2023年と比較してランクを急激に上昇させている国は、チリ(+5)、ウルグアイ(+3)、ニカラグア(+3)、メキシコ(+2)、コロンビア(+1)の5ヶ国、順位に変化のない国は、アルゼンチン、パラグアイ、ペルーの3ヶ国、順位が低下した国は、ブラジル(-11)、キューバ(-9)、ボリビア(-6)、エルサルバドル(-5)、グアテマラ(-5)、ドミニカ共和国(-5)、コスタリカ(-3)、パナマ(-3)、ホンジュラス(-2)、エクアドル(-2)、ベネズエラ(-1)、ハイチ(-1)の12ヶ国である。

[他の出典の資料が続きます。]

(** * tornet: the IP-rotation script, embedded and verified

    A shallow embedding of [src/tornet/tornet.py].  Python text is modelled
    as Rocq strings holding its UTF-8 bytes, integers as [Z], and every
    function that talks to the outside (processes, sockets, HTTP, the clock,
    signals) as a computation in a small monad that threads a logical clock,
    collects the calls it makes as a list of events and may raise a Python
    exception. *)

From Stdlib Require Import String Ascii ZArith NArith List Bool Lia Arith.
Import ListNotations.

Local Open Scope string_scope.
Local Open Scope Z_scope.

(* ================================================================== *)
(** ** Python builtins used by the script *)
(* ================================================================== *)

Module Py.

Definition code (c : ascii) : nat := nat_of_ascii c.

Definition byte (c : ascii) : N := N_of_ascii c.

(** *** Characters

    A text is stored as the bytes of its UTF-8 encoding.  [chars] reads the
    characters back: a well-formed sequence of two to four bytes is one
    character, and any other byte is the character of that code, so that a
    text may also be given one byte per character where its characters lie
    below 256. *)

Definition is_cont (b : N) : bool := ((128 <=? b) && (b <=? 191))%N.

Definition point2 (a b : N) : N := ((a - 192) * 64 + (b - 128))%N.
Definition point3 (a b c : N) : N :=
  (((a - 224) * 64 + (b - 128)) * 64 + (c - 128))%N.
Definition point4 (a b c d : N) : N :=
  ((((a - 240) * 64 + (b - 128)) * 64 + (c - 128)) * 64 + (d - 128))%N.

Definition seq2 (a b : N) : bool :=
  ((194 <=? a) && (a <=? 223) && is_cont b)%N.
Definition seq3 (a b c : N) : bool :=
  ((224 <=? a) && (a <=? 239) && is_cont b && is_cont c
   && (2048 <=? point3 a b c)
   && negb ((55296 <=? point3 a b c) && (point3 a b c <=? 57343)))%N.
Definition seq4 (a b c d : N) : bool :=
  ((240 <=? a) && (a <=? 244) && is_cont b && is_cont c && is_cont d
   && (65536 <=? point4 a b c d) && (point4 a b c d <=? 1114111))%N.

(** A character: its code point and the bytes that spell it. *)
Record char := mkChar { point : N; spelling : string }.

Definition single (a : ascii) : char := mkChar (byte a) (String a EmptyString).

Fixpoint chars (s : string) : list char :=
  match s with
  | EmptyString => []
  | String a r1 =>
      match r1 with
      | String b r2 =>
          if seq2 (byte a) (byte b) then
            mkChar (point2 (byte a) (byte b)) (String a (String b EmptyString))
            :: chars r2
          else
            match r2 with
            | String c r3 =>
                if seq3 (byte a) (byte b) (byte c) then
                  mkChar (point3 (byte a) (byte b) (byte c))
                    (String a (String b (String c EmptyString)))
                  :: chars r3
                else
                  match r3 with
                  | String d r4 =>
                      if seq4 (byte a) (byte b) (byte c) (byte d) then
                        mkChar (point4 (byte a) (byte b) (byte c) (byte d))
                          (String a (String b (String c (String d EmptyString))))
                        :: chars r4
                      else single a :: chars r1
                  | EmptyString => single a :: chars r1
                  end
            | EmptyString => single a :: chars r1
            end
      | EmptyString => [single a]
      end
  end.

(** The text a list of characters spells. *)
Fixpoint spell (l : list char) : string :=
  match l with
  | c :: r => spelling c ++ spell r
  | [] => EmptyString
  end.

(** [c.isspace()]: the characters [str.strip()] removes. *)
Definition isspace (c : N) : bool :=
  ((9 <=? c) && (c <=? 13) || (28 <=? c) && (c <=? 32) || (c =? 133) || (c =? 160)
   || (c =? 5760) || (8192 <=? c) && (c <=? 8202) || (c =? 8232) || (c =? 8233)
   || (c =? 8239) || (c =? 8287) || (c =? 12288))%N.
(** * arc-local-store-preferences: a shallow embedding

    The repository holds two custom elements that keep key/value state in the
    browser's [localStorage]: a preferences store and a workspace store, each
    in a legacy (Polymer) and a current (LitElement) variant.  This file
    embeds the value codec ([wrap]/[unwrap]), the storage loops ([load],
    [store], [clear]), the debounced workspace write and the event handlers,
    and proves the properties the specification states about them.

    Modelling conventions.
    - JavaScript values are the inductive [jsval].  Numbers are the integers
      ([Z]); strings are sequences of 8-bit code units ([string]).  Numbers
      with a fraction, numbers that print with an exponent (magnitude from
      10^21), [NaN], the infinities, the negative zero and code units above
      255 have no counterpart in [jsval]: the JSON functions below are
      those of the platform on the rest, and statements about stored texts
      are made through [wrap] and [unwrap] rather than through a round
      trip.
    - Objects are association lists of own properties in enumeration
      order.  The object that [load] fills also carries its prototype,
      because the write [result[settingKey] = value] follows the prototype
      chain ([assign]): for the name [__proto__] it reaches the setter of
      [Object.prototype] and creates no own property.
    - [localStorage] is an ordered list of entries with unique keys and a
      quota on the stored characters; [setItem] is the only call that may
      throw.
    - Promises are modelled by their settled state. *)

From Stdlib Require Import String Ascii List ZArith NArith Lia Bool.
From Stdlib Require Import Decimal DecimalFacts DecimalString DecimalPos DecimalN.
Import ListNotations.
Local Open Scope string_scope.

(** ** Strings *)

Definition dquote : ascii := "034"%char.
Definition backslash : ascii := "092"%char.

Definition str1 (c : ascii) : string := String c EmptyString.

(** [s.indexOf(p)]: the position of the first occurrence of [p] in [s],
    or [-1]. *)
Fixpoint indexOf (s p : string) : Z :=
  if prefix p s then 0%Z
  else match s with
       | EmptyString => (-1)%Z
       | String _ s' =>
           let i := indexOf s' p in
           if (i =? -1)%Z then (-1)%Z else (i + 1)%Z
       end.

(** [s.substr(n)]: [s] without its first [n] code units. *)
Fixpoint substr (s : string) (n : nat) {struct n} : string :=
  match n with
  | O => s
  | S n' => match s with
            | String _ s' => substr s' n'
            | EmptyString => EmptyString
            end
  end.

(** ** JavaScript values *)

#[local] Unset Elimination Schemes.
Inductive jsval : Type :=
| VUndefined
| VNull
| VBool (b : bool)
| VNum (n : Z)
| VStr (s : string)
| VArr (elems : list jsval)
| VObj (props : list (string * jsval)).
#[local] Set Elimination Schemes.

Section jsval_induction.
Variable P : jsval -> Prop.
Hypothesis Hundef : P VUndefined.
Hypothesis Hnull : P VNull.
Hypothesis Hbool : forall b, P (VBool b).
Hypothesis Hnum : forall n, P (VNum n).
Hypothesis Hstr : forall s, P (VStr s).
Hypothesis Harr : forall l, Forall P l -> P (VArr l).
Hypothesis Hobj : forall l, Forall (fun kv => P (snd kv)) l -> P (VObj l).

Fixpoint jsval_nested_ind (v : jsval) : P v :=
  match v with
  | VUndefined => Hundef
  | VNull => Hnull
  | VBool b => Hbool b
  | VNum n => Hnum n
  | VStr s => Hstr s
  | VArr l =>
      Harr l ((fix go (l : list jsval) : Forall P l :=
                 match l with
                 | [] => Forall_nil _
                 | x :: r => Forall_cons x (jsval_nested_ind x) (go r)
                 end) l)
  | VObj l =>
      Hobj l ((fix go (l : list (string * jsval))
                 : Forall (fun kv => P (snd kv)) l :=
                 match l with
                 | [] => Forall_nil _
                 | kv :: r =>
                     Forall_cons kv (jsval_nested_ind (snd kv)) (go r)
                 end) l)
  end.
End jsval_induction.

(** [!!v] *)
Definition truthy (v : jsval) : bool :=
  match v with
  | VUndefined | VNull => false
  | VBool b => b
  | VNum n => negb (n =? 0)%Z
  | VStr s => negb (s =? "")
  | VArr _ | VObj _ => true
  end.

(** [typeof v] *)
Definition typeof (v : jsval) : string :=
  match v with
  | VUndefined => "undefined"
  | VNull => "object"
  | VBool _ => "boolean"
  | VNum _ => "number"
  | VStr _ => "string"
  | VArr _ | VObj _ => "object"
  end.

(** Decimal numeral of an integer, as [Number.prototype.toString] and
    [JSON.stringify] print an integer of magnitude below 10^21.  From there
    on the platform prints an exponent, which this function does not. *)
Definition Number_toString (n : Z) : string :=
  match n with
  | Z0 => "0"
  | Zpos p => NilEmpty.string_of_uint (Pos.to_uint p)
  | Zneg p => String "-" (NilEmpty.string_of_uint (Pos.to_uint p))
  end.

(** The abstract operation ToString, applied by template literals, by
    [indexOf] and by [setItem] to their arguments. *)
Fixpoint ToString (v : jsval) : string :=
  match v with
  | VUndefined => "undefined"
  | VNull => "null"
  | VBool b => if b then "true" else "false"
  | VNum n => Number_toString n
  | VStr s => s
  | VArr l =>
      String.concat "," (map (fun x => match x with
                                | VUndefined | VNull => ""
                                | _ => ToString x
                                end) l)
  | VObj _ => "[object Object]"
  end.

(** Own enumerable property names, [Object.keys(v)]. *)
Definition index_names (n : nat) : list string :=
  map (fun i => NilEmpty.string_of_uint (Nat.to_uint i)) (seq 0 n).

Definition Object_keys (v : jsval) : list string :=
  match v with
  | VStr s => index_names (String.length s)
  | VArr l => index_names (List.length l)
  | VObj l => map fst l
  | _ => []
  end.

Fixpoint obj_get (l : list (string * jsval)) (k : string) : jsval :=
  match l with
  | [] => VUndefined
  | (k', v) :: r => if k' =? k then v else obj_get r k
  end.

(** An own data property [k] set to [v] (CreateDataProperty, as
    [JSON.parse] does for each member): replace in place or append. *)
Fixpoint obj_set (l : list (string * jsval)) (k : string) (v : jsval)
  : list (string * jsval) :=
  match l with
  | [] => [(k, v)]
  | (k', v') :: r =>
      if k' =? k then (k, v) :: r else (k', v') :: obj_set r k v
  end.

Definition index_of_name (k : string) : option nat :=
  match NilEmpty.uint_of_string k with
  | Some d =>
      if NilEmpty.string_of_uint (Nat.to_uint (Nat.of_uint d)) =? k
      then Some (Nat.of_uint d) else None
  | None => None
  end.

(** [v[k]] for a property name produced by [Object.keys(v)]. *)
Definition get_prop (v : jsval) (k : string) : jsval :=
  match v with
  | VObj l => obj_get l k
  | VArr l =>
      match index_of_name k with
      | Some i => nth i l VUndefined
      | None => VUndefined
      end
  | VStr s =>
      match index_of_name k with
      | Some i => match get i s with
                  | Some c => VStr (str1 c)
                  | None => VUndefined
                  end
      | None => VUndefined
      end
  | _ => VUndefined
  end.

(** ** JSON text *)

Definition hex_digit (n : N) : ascii :=
  ascii_of_N (if (n <? 10)%N then 48 + n else 87 + n).

(** One code unit inside a JSON string literal, as [JSON.stringify] quotes
    it: the two-character escapes, [\u00xx] for the other control
    characters, the character itself otherwise. *)
Definition escape_char (c : ascii) : string :=
  let n := N_of_ascii c in
  if (n =? 34)%N then String backslash (str1 dquote)
  else if (n =? 92)%N then String backslash (str1 backslash)
  else if (n =? 8)%N then String backslash "b"
  else if (n =? 12)%N then String backslash "f"
  else if (n =? 10)%N then String backslash "n"
  else if (n =? 13)%N then String backslash "r"
  else if (n =? 9)%N then String backslash "t"
  else if (n <? 32)%N then
    String backslash
      (String "u" (String "0" (String "0"
         (String (hex_digit (n / 16)) (str1 (hex_digit (n mod 16)))))))
  else str1 c.

Fixpoint escape (s : string) : string :=
  match s with
  | EmptyString => EmptyString
  | String c r => escape_char c ++ escape r
  end.

Definition quote (s : string) : string :=
  String dquote (escape s ++ str1 dquote).

(** [JSON.stringify(v)]; [None] is the result [undefined].  An [undefined]
    array element prints as [null], an [undefined] property is left out. *)
Fixpoint JSON_stringify (v : jsval) : option string :=
  match v with
  | VUndefined => None
  | VNull => Some "null"
  | VBool b => Some (if b then "true" else "false")
  | VNum n => Some (Number_toString n)
  | VStr s => Some (quote s)
  | VArr l =>
      Some ("[" ++ String.concat ","
                     (map (fun x => match JSON_stringify x with
                                    | Some t => t
                                    | None => "null"
                                    end) l) ++ "]")
  | VObj l =>
      Some ("{" ++ String.concat ","
                     (flat_map (fun kv => match JSON_stringify (snd kv) with
                                          | Some t => [quote (fst kv) ++ ":" ++ t]
                                          | None => []
                                          end) l) ++ "}")
  end.

Definition is_ws (c : ascii) : bool :=
  let n := N_of_ascii c in
  ((n =? 32) || (n =? 9) || (n =? 10) || (n =? 13))%N.

Fixpoint skip_ws (s : string) : string :=
  match s with
  | String c r => if is_ws c then skip_ws r else s
  | EmptyString => EmptyString
  end.

Definition is_digit (c : ascii) : bool :=
  let n := N_of_ascii c in ((48 <=? n) && (n <=? 57))%N.

Fixpoint span_digits (s : string) : string * string :=
  match s with
  | String c r =>
      if is_digit c
      then let (ds, r') := span_digits r in (String c ds, r')
      else (EmptyString, s)
  | EmptyString => (EmptyString, EmptyString)
  end.

Definition starts_fraction (s : string) : bool :=
  match s with
  | String c _ => ((c =? ".") || (c =? "e") || (c =? "E"))%char
  | EmptyString => false
  end.

(** An unsigned JSON integer: a single [0], or a digit sequence that does
    not start with [0].  A fraction or an exponent is outside the model. *)
Definition parse_unsigned (s : string) : option (N * string) :=
  let (ds, r) := span_digits s in
  match ds with
  | EmptyString => None
  | String c ds' =>
      if ((c =? "0")%char && negb (ds' =? "")) || starts_fraction r
      then None
      else match NilEmpty.uint_of_string ds with
           | Some d => Some (N.of_uint d, r)
           | None => None
           end
  end.

Definition parse_number (s : string) : option (jsval * string) :=
  match s with
  | String "-" r =>
      match parse_unsigned r with
      | Some (n, r') => Some (VNum (- Z.of_N n), r')
      | None => None
      end
  | _ =>
      match parse_unsigned s with
      | Some (n, r') => Some (VNum (Z.of_N n), r')
      | None => None
      end
  end.

Definition hex_value (c : ascii) : option N :=
  let n := N_of_ascii c in
  if ((48 <=? n) && (n <=? 57))%N then Some (n - 48)%N
  else if ((97 <=? n) && (n <=? 102))%N then Some (n - 87)%N
  else if ((65 <=? n) && (n <=? 70))%N then Some (n - 55)%N
  else None.

(** The code unit written [\uh1h2h3h4]; [None] when a digit is not
    hexadecimal or the code unit is above 255. *)
Definition unicode_escape (h1 h2 h3 h4 : ascii) : option ascii :=
  match hex_value h1, hex_value h2, hex_value h3, hex_value h4 with
  | Some a, Some b, Some c, Some d =>
      let n := (((a * 16 + b) * 16 + c) * 16 + d)%N in
      if (n <? 256)%N then Some (ascii_of_N n) else None
  | _, _, _, _ => None
  end.

Definition simple_escape (e : ascii) : option ascii :=
  let n := N_of_ascii e in
  if (n =? 34)%N then Some dquote
  else if (n =? 92)%N then Some backslash
  else if (n =? 47)%N then Some "/"%char
  else if (n =? 98)%N then Some "008"%char
  else if (n =? 102)%N then Some "012"%char
  else if (n =? 110)%N then Some "010"%char
  else if (n =? 114)%N then Some "013"%char
  else if (n =? 116)%N then Some "009"%char
  else None.

(** The characters of a string literal after its opening quote, up to and
    including the closing quote. *)
Fixpoint parse_chars (s : string) : option (string * string) :=
  match s with
  | EmptyString => None
  | String c r =>
      if (c =? dquote)%char then Some (EmptyString, r)
      else if (c =? backslash)%char then
        match r with
        | String e r1 =>
            if (e =? "u")%char then
              match r1 with
              | String h1 (String h2 (String h3 (String h4 r2))) =>
                  match unicode_escape h1 h2 h3 h4, parse_chars r2 with
                  | Some ch, Some (cs, rest) => Some (String ch cs, rest)
                  | _, _ => None
                  end
              | _ => None
              end
            else
              match simple_escape e, parse_chars r1 with
              | Some ch, Some (cs, rest) => Some (String ch cs, rest)
              | _, _ => None
              end
        | EmptyString => None
        end
      else if (N_of_ascii c <? 32)%N then None
      else match parse_chars r with
           | Some (cs, rest) => Some (String c cs, rest)
           | None => None
           end
  end.

Definition strip_prefix (p s : string) : option string :=
  if prefix p s then Some (substr s (String.length p)) else None.

(** The members of a parsed object, in source order; a repeated name keeps
    its first position and its last value. *)
Definition build_object (l : list (string * jsval)) : list (string * jsval) :=
  fold_left (fun acc kv => obj_set acc (fst kv) (snd kv)) l [].
(** * xprezzo-http-errors: a shallow embedding of [src/index.js]

    The module exports one function, [createError], carrying a registry of
    per-status error constructors, the abstract [HttpError] marker and the
    [isHttpError] predicate.  This development embeds the module in Rocq and
    proves the properties of its specification.

    Scope of the embedding.
    - JavaScript values are undefined, null, booleans, numbers, strings,
      functions and objects.  Numbers are the integer-valued numbers (with
      [-0] identified with [0]), [NaN] and the two infinities; [to_key] prints
      integers in plain decimal notation, as JavaScript does below 1e21.
    - Strings are sequences of ASCII characters.
    - An object is a prototype tag and a finite map of data properties.  All
      properties are writable data properties of extensible objects: accessor
      properties (getters, setters, the [__proto__] accessor), frozen or sealed
      objects and proxies are outside the embedding, and so is the
      engine-defined [stack] property written by [Error.captureStackTrace].
    - The [statuses] package is not part of the repository: its reason phrase
      table and its list of codes are parameters of the development.
    - [deprecate] (package [depd]) is modelled as appending to a log. *)

From Stdlib Require Import ZArith String Ascii List Lia Bool.
From Stdlib Require Import DecimalString DecimalPos DecimalZ.
From stdpp Require Import base option gmap strings list fin_maps.

#[local] Set Warnings "-register-all".
#[local] Open Scope string_scope.
#[local] Open Scope Z_scope.
#[local] Disable Notation "_ ++ _" : string_scope.

(** ** Numbers *)

Inductive number : Type :=
| Finite (z : Z)
| NaN
| PosInfinity
| NegInfinity.

#[global] Instance number_eq_dec : EqDecision number.
Proof. solve_decision. Defined.

(** [a < b] on numbers: every comparison with [NaN] is false. *)
Definition num_lt (a b : number) : bool :=
  match a, b with
  | NaN, _ | _, NaN => false
  | Finite x, Finite y => x <? y
  | Finite _, PosInfinity => true
  | Finite _, NegInfinity => false
  | PosInfinity, _ => false
  | NegInfinity, NegInfinity => false
  | NegInfinity, _ => true
  end.

(** [a >= b] on numbers. *)
Definition num_ge (a b : number) : bool :=
  match a, b with
  | NaN, _ | _, NaN => false
  | Finite x, Finite y => y <=? x
  | Finite _, PosInfinity => false
  | Finite _, NegInfinity => true
  | PosInfinity, _ => true
  | NegInfinity, NegInfinity => true
  | NegInfinity, _ => false
  end.

(** [a === b] on numbers: [NaN] differs from itself. *)
Definition num_strict_eq (a b : number) : bool :=
  match a, b with
  | Finite x, Finite y => x =? y
  | PosInfinity, PosInfinity => true
  | NegInfinity, NegInfinity => true
  | _, _ => false
  end.

(** [String(n)], which is also the property key [n] denotes. *)
Definition to_key (n : number) : string :=
  match n with
  | Finite z => NilZero.string_of_int (Z.to_int z)
  | NaN => "NaN"
  | PosInfinity => "Infinity"
  | NegInfinity => "-Infinity"
  end.

(** ** Strings *)

Definition digit_of_ascii (c : ascii) : option Z :=
  let n := Z.of_N (N_of_ascii c) in
  if (48 <=? n) && (n <=? 57) then Some (n - 48) else None.

Fixpoint digits_value (acc : Z) (s : string) : option Z :=
  match s with
  | EmptyString => Some acc
  | String c rest =>
      match digit_of_ascii c with
      | Some d => digits_value (10 * acc + d) rest
      | None => None
      end
  end.

(** [Number(s)] for the strings this module passes to it, which are
    [String(n).charAt(0) + '00']: an optional sign followed by decimal digits
    is that integer ([-0] being [0] here), the empty string is [0], and
    anything else is [NaN].  The other literals [Number] accepts (surrounding
    whitespace, fractions, exponents, hexadecimal, [Infinity]) cannot arise
    from the first character of a printed number followed by two zeros. *)
Definition Number_of_string (s : string) : number :=
  match s with
  | EmptyString => Finite 0
  | String c rest =>
      if Ascii.eqb c "-" then
        match rest with
        | EmptyString => NaN
        | _ => match digits_value 0 rest with
               | Some v => Finite (- v)
               | None => NaN
               end
        end
      else if Ascii.eqb c "+" then
        match rest with
        | EmptyString => NaN
        | _ => match digits_value 0 rest with
               | Some v => Finite v
               | None => NaN
               end
        end
      else
        match digits_value 0 s with
        | Some v => Finite v
        | None => NaN
        end
  end.
(** * CCD reduction notebooks: overscan subtraction and trimming of bias frames

    A shallow embedding of the code cells of
    [notebooks/02.01-Calibrating-bias-images.ipynb] and of the slices used in
    [notebooks/01.08-Overscan.ipynb].

    The notebooks only sequence calls into numpy, astropy, ccdproc and
    pathlib.  Each library call that a cell makes is modelled by a function of
    the same name whose comment quotes the documented behaviour it follows;
    the cells themselves are transcribed statement by statement.

    Pixel values are exact rationals plus a not-a-number value.  For integer
    detector counts the per-row median (a middle element, or half the sum of
    two) and the difference are exact in double precision as well, so no
    rounding is left out on such data. *)

From Stdlib Require Import QArith Qreduction.
From stdpp Require Import gmap strings list fin_maps sorting.

Open Scope string_scope.

(** ** numpy: values, rows, slices, medians, broadcasting *)

Module Numpy.

(** A pixel: a number, or [nan]. *)
Inductive px : Type :=
  | Num (q : Q)
  | NaN.

(** [a - b] on values; anything involving [nan] is [nan]. *)
Definition px_sub (a b : px) : px :=
  match a, b with
  | Num x, Num y => Num (Qred (x - y))
  | _, _ => NaN
  end.

(** A 2-D array, row major: a list of rows.  Axis 0 runs over the rows,
    axis 1 (the second index) over the columns. *)
Abbreviation ndarray := (list (list px)).

Definition nrows (a : ndarray) : nat := length a.

(** [a[i, j]] for indices counted from 0; [None] out of range. *)
Definition pixel (a : ndarray) (i j : nat) : option px := a !! i ≫= (.!! j).

(** [a[:, k:]]: every row from column [k] on.  Python slices never raise; a
    start beyond the end gives an empty row. *)
Definition cols_from (k : nat) (a : ndarray) : ndarray := drop k <$> a.

(** [a[:, :k]]: the first [k] columns of every row (all of a shorter row). *)
Definition cols_upto (k : nat) (a : ndarray) : ndarray := take k <$> a.

(** The numbers of a row, or [None] when one of them is [nan]. *)
Fixpoint px_values (l : list px) : option (list Q) :=
  match l with
  | [] => Some []
  | Num q :: l' => match px_values l' with Some qs => Some (q :: qs) | None => None end
  | NaN :: _ => None
  end.

Fixpoint insert_sorted (x : Q) (l : list Q) : list Q :=
  match l with
  | [] => [x]
  | y :: l' => if Qle_bool x y then x :: l else y :: insert_sorted x l'
  end.

Definition sort_Q (l : list Q) : list Q := foldr insert_sorted [] l.

(** [np.median] of one row: the middle of the sorted values, the mean of the
    two middle ones for an even count; [nan] for an empty row ("Mean of empty
    slice") and for a row holding a [nan]. *)
Definition median (l : list px) : px :=
  match px_values l with
  | None => NaN
  | Some [] => NaN
  | Some qs =>
      let s := sort_Q qs in
      let n := length s in
      if Nat.even n
      then Num (Qred ((nth (n / 2 - 1) s 0%Q + nth (n / 2) s 0%Q) / 2)%Q)
      else Num (Qred (nth (n / 2) s 0%Q))
  end.

(** [np.mean] of one row. *)
Definition mean (l : list px) : px :=
  match px_values l with
  | None => NaN
  | Some [] => NaN
  | Some qs => Num (Qred (foldr Qplus 0%Q qs / inject_Z (Z.of_nat (length qs)))%Q)
  end.

(** [np.median(a, axis=1)] and [np.mean(a, axis=1)]: one value per row. *)
Definition median_axis1 (a : ndarray) : list px := median <$> a.
Definition mean_axis1 (a : ndarray) : list px := mean <$> a.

表2 ラテンアメリカにおける英語能力指数ランキング2024
ランク | 国名 | 得点 | 英語力熟達度(2023) |
27位(na/na) | スリナム | 563(na/na) | High Proficiency 高い熟達度 |
28位(28/30) | アルゼンチン | 562(560/562) | 同上 |
33位(31/48) | ホンジュラス | 545(544/522) | Moderate Proficiency 標準的能力 |
36位(39/49) | ウルグアイ | 538(533/521) | 同上 |
41位(38/37) | コスタリカ | 538(534/536) | 同上 |
45位(45/43) | パラグアイ | 531(530/526) | 同上 |
47位(41/44) | ボリビア | 525(532/525) | 同上 |
47位(52/45) | チリ | 525(518/524) | 同上 |
52位(43/38) | キューバ | 520(531/535) | 同上 |
53位(51/51) | ペルー | 519(521/517) | 同上 |
55位(50/50) | エルサルバドル | 513(524/519) | 同上 |
57位(56/67) | ベネズエラ | 510(508/492) | 同上 |
58位(53/58) | グアテマラ | 507(515/505) | 同上 |
59位(62/61) | ニカラグア | 505(503/499) | 同上 |
60位(55/53) | ドミニカ共和国 | 503(512/514) | 同上 |
74位(71/75) | パナマ | 488(486/482) | Low Proficiency |
74位(75/77) | コロンビア | 485(480/477) | 同上 |
81位(70/58) | ブラジル | 466(487/505) | 同上 |
82位(80/82) | エクアドル | 465(467/466) | 同上 |
87位(89/88) | メキシコ | 459(451/447) | 同上 |
99位(98/98) | ハイチ | 432(421/421) | Very Low Proficiency |
36位(35/33) | スペイン | 538(535/545) | High Proficiency |
50位(49/36) | 韓国 | 523(524/537) | High Proficiency |
91位(82/62) | 中国 | 455(464/498) | Low Proficiency |
92位(87/80) | 日本 | 454(457/475) | Low Proficiency |
注:( )内は2023年/2022年の数字、スリナムは今回から調査対象国になった。